WHAT THE TASK REQUIRES> Only one stretch of the data below is needed. Output the lines from the one with "Definition set_buffered (l" up to and including the one with "match mode b with", exactly as they stand.

DATASET CONTENT>
(* ===== verification/SyncBody.v ===== *)
(** * The blocking client's response body ([h12tiny-client-sync])

    [crates/h12tiny-client-sync/src/lib.rs]: [Connection], [ResponseBody] and
    the framing state machine [BodyMode].  A read into a buffer of [n] bytes
    returns the bytes it stored; the state it leaves behind is explicit also
    when it fails.  Loops take fuel; [None] means that the fuel ran out, and
    [read_line_total], [consume_trailers_total] and [read_chunked_any] show that
    the fuel the definitions pass never does, whatever the peer sends. *)

From Stdlib Require Import ZArith Lia String.
From Stdlib Require Import Strings.Byte.
From stdpp Require Import base option list.
From S2P Require Import Prelude Bytes Stream.

Open Scope Z_scope.

Module SyncBody.

Definition MAX_RESPONSE_HEAD_BYTES : Z := 64 * 1024.
Definition MAX_CHUNK_LINE_BYTES : Z := 8 * 1024.
Definition MAX_TRAILER_BYTES : Z := 64 * 1024.

(** ** [Connection]: TCP, or TLS over TCP (the plaintext view of it) *)
Inductive Connection :=
| Tcp (stream : Transport)
| Tls (stream : Transport).

Definition transport (c : Connection) : Transport :=
  match c with Tcp t => t | Tls t => t end.
Definition with_transport (t : Transport) (c : Connection) : Connection :=
  match c with Tcp _ => Tcp t | Tls _ => Tls t end.

Definition lift {A} (f : Transport -> A * Transport) (c : Connection) : A * Connection :=
  match c with
  | Tcp stream => let '(r, stream') := f stream in (r, Tcp stream')
  | Tls stream => let '(r, stream') := f stream in (r, Tls stream')
  end.

Definition conn_read (n : nat) : Connection -> result bytes io_error * Connection :=
  lift (transport_read n).
Definition conn_write_all (b : bytes) : Connection -> result () io_error * Connection :=
  lift (transport_write_all b).
Definition conn_flush : Connection -> result () io_error * Connection :=
  lift (fun t => (Ok (), t)).
Definition conn_set_read_timeout (d : option Duration)
    : Connection -> result () io_error * Connection := lift (transport_set_read_timeout d).

Definition conn_set_timeouts (rd wr : option Duration) (c : Connection)
    : result () io_error * Connection :=
  match lift (transport_set_read_timeout rd) c with
  | (Ok _, c') => lift (transport_set_write_timeout wr) c'
  | (Err e, c') => (Err e, c')
  end.

(** ** [BodyMode] and [ResponseBody] *)
Inductive BodyMode :=
| Empty
| ContentLength (remaining : Z)
| Chunked (remaining : Z) (separator_due complete : bool)
| Eof.

Record ResponseBody := mkBody {
  connection : Connection;
  buffered : bytes;
  mode : BodyMode
}.

Definition set_mode (m : BodyMode) (b : ResponseBody) : ResponseBody :=
  mkBody (connection b) (buffered b) m.
Definition set_buffered (l : bytes) (b : ResponseBody) : ResponseBody :=
  mkBody (connection b) l (mode b).
Definition set_connection (c : Connection) (b : ResponseBody) : ResponseBody :=
  mkBody c (buffered b) (mode b).

Definition is_complete (b : ResponseBody) : bool :=
  match mode b with
  | Empty | ContentLength 0 | Chunked _ _ true => true
  | _ => false
  end.

Definition set_read_timeout (d : option Duration) (b : ResponseBody)
    : result () io_error * ResponseBody :=
  if is_complete b || negb (bytes_eqb (buffered b) []) then (Ok (), b)
  else let '(r, c) := conn_set_read_timeout d (connection b) in (r, set_connection c b).

Definition find_crlf (l : bytes) : option nat := find_window CRLF l.

Definition is_ows (b : byte) : bool := Byte.eqb b " " || Byte.eqb b x09.
Definition trim_ows (l : bytes) : bytes := trim_while is_ows l.
(** The result, and the connection and buffer it leaves behind. *)
Fixpoint read_head_loop (fuel : nat) (c : Connection) (buffered : bytes)
    : option (result nat Error * Connection * bytes) :=
  match find_head_end buffered with
  | Some e => Some (Ok e, c, buffered)
  | None =>
      if MAX_RESPONSE_HEAD_BYTES <=? zlen buffered then Some (Err head_too_long, c, buffered)
      else match fuel with
      | O => None
      | S fuel' =>
          let '(r, c') := conn_read 4096 c in
          match r with
          | Err e => Some (Err (from_io Response e), c', buffered)
          | Ok [] => Some (Err closed_in_head, c', buffered)
          | Ok input => read_head_loop fuel' c' (buffered ++ input)
          end
      end
  end.

(** Every iteration buffers at least one byte and stops at the limit. *)
Definition read_response_head (c : Connection) (buffered : bytes)
    : option (result nat Error * Connection * bytes) :=
  read_head_loop (Z.to_nat MAX_RESPONSE_HEAD_BYTES) c buffered.

Definition strip_line_crlf (line : bytes) : result bytes Error :=
  let line := default line (strip_suffix [x0d] line) in
  if contains x0d line then Err (response_error "HTTP response header was not CRLF terminated")
  else Ok line.
(** C27. No operation of the pool panics in a reachable state: giving up an
    establishment, turning it into an HTTP/2 one, completing it and dropping a
    connection never release a slot that is not counted, returning a connection
    never consumes it twice, a new waiter is never answered before it is
    parked, and the idle task only runs when an idle timeout is configured. *)
Theorem pool_does_not_panic c tm ev s :
  enabled c = true -> 0 <= max_h1_connections_per_host c -> reachable (start c tm ev) s ->
  (forall g, g ∈ guards s ->
     is_Some (connecting_drop g (world s)) /\ is_Some (alpn_h2 g (world s)) /\
     forall now late v, is_Some (pooled now late g v (world s))) /\
  (forall p op now late, p ∈ handles s -> is_Some (pooled_drop op now late p (world s))) /\
  (forall co op now, co ∈ checkouts s -> is_Some (checkout_poll op now co (world s))) /\
  (forall op now i, inner (world s) = Some i -> idle_interval_ref i = true ->
     is_Some (idle_task_tick op now (world s))).
Proof.
  intros He Hc Hr. destruct (reachable_inv c tm ev s He Hc Hr) as (i & Hi & Hv & _ & _).
  split_and!.
  - intros g Hg. split; [|split].
    + destruct (connecting_drop_total s i g Hi Hv Hg) as (i1 & _ & ->). done.
    + by apply (alpn_h2_total s i).
    + intros now late v. by apply (pooled_total s i).
  - intros p op now late. by apply (pooled_drop_total s i).
  - intros co op now _. apply checkout_poll_total.
  - intros op now i0 Hi0 Href. unfold idle_task_tick, clear_expired. rewrite Hi0.
    destruct (v_idle _ _ Hv) as (_ & Ht & _). assert (i0 = i) as -> by congruence.
    destruct (Ht Href) as [t ->]. done.
Qed.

FINAL ANSWER>
Definition set_buffered (l : bytes) (b : ResponseBody) : ResponseBody :=
  mkBody (connection b) l (mode b).
Definition set_connection (c : Connection) (b : ResponseBody) : ResponseBody :=
  mkBody c (buffered b) (mode b).

Definition is_complete (b : ResponseBody) : bool :=
  match mode b with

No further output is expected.